## Task details:
Return each entry exactly, with none missing.

## Exercise inputs:
(** The audit entry activate writes for [req]. *)
Definition audit (w : World) (req : Request) (raw m : string) (ok : bool) (msg : string)
  : LogEntry :=
  mkLogEntry raw m (js_or (header_x_forwarded_for req) (socket_remoteAddress req))
             "ACTIVATE" ok msg (now w).

(** The store with one more audit entry. *)
Definition with_log (db : Db) (e : LogEntry) : Db :=
  mkDb (licenses db) (activation_logs db ++ [e]).

(** The expired-license error of activate. *)
Definition expired_error (l : License) : Response :=
  failure 403 ("Cette licence a expiré le "
               +:+ toLocaleDateString_fr (Date_of_DATE (expires_at l))).

(** The bound-elsewhere error of activate. *)
Definition other_machine_error : Response :=
  failure 403 "Cette licence est déjà activée sur un autre ordinateur. Contactez le support pour la transférer.".

(** A license for the examples: it expires on day 20000 (4 October 2024)
    and is bound to [PC-001]. *)
Definition bound_license : License :=
  mkLicense "HASNA-AB12-CD34-EF56-GH78" "Moulin Test" None
            (Some "PC-001") (Some 1700000000000) 20000 true 1690000000000 None.

(** The same license before its first activation. *)
Definition unbound_license : License :=
  mkLicense "HASNA-AB12-CD34-EF56-GH78" "Moulin Test" None
            None None 20000 true 1690000000000 None.

(** A store holding one license and an empty audit log. *)
Definition db_of (l : License) : Db := mkDb {[ license_key l := l ]} [].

## Response below:
(** The audit entry activate writes for [req]. *)
Definition audit (w : World) (req : Request) (raw m : string) (ok : bool) (msg : string)
  : LogEntry :=
  mkLogEntry raw m (js_or (header_x_forwarded_for req) (socket_remoteAddress req))
             "ACTIVATE" ok msg (now w).

(** The store with one more audit entry. *)
Definition with_log (db : Db) (e : LogEntry) : Db :=
  mkDb (licenses db) (activation_logs db ++ [e]).

(** The expired-license error of activate. *)
Definition expired_error (l : License) : Response :=
  failure 403 ("Cette licence a expiré le "
               +:+ toLocaleDateString_fr (Date_of_DATE (expires_at l))).

(** The bound-elsewhere error of activate. *)
Definition other_machine_error : Response :=
  failure 403 "Cette licence est déjà activée sur un autre ordinateur. Contactez le support pour la transférer.".

(** A license for the examples: it expires on day 20000 (4 October 2024)
    and is bound to [PC-001]. *)
Definition bound_license : License :=
  mkLicense "HASNA-AB12-CD34-EF56-GH78" "Moulin Test" None
            (Some "PC-001") (Some 1700000000000) 20000 true 1690000000000 None.

(** The same license before its first activation. *)
Definition unbound_license : License :=
  mkLicense "HASNA-AB12-CD34-EF56-GH78" "Moulin Test" None
            None None 20000 true 1690000000000 None.

(** A store holding one license and an empty audit log. *)
Definition db_of (l : License) : Db := mkDb {[ license_key l := l ]} [].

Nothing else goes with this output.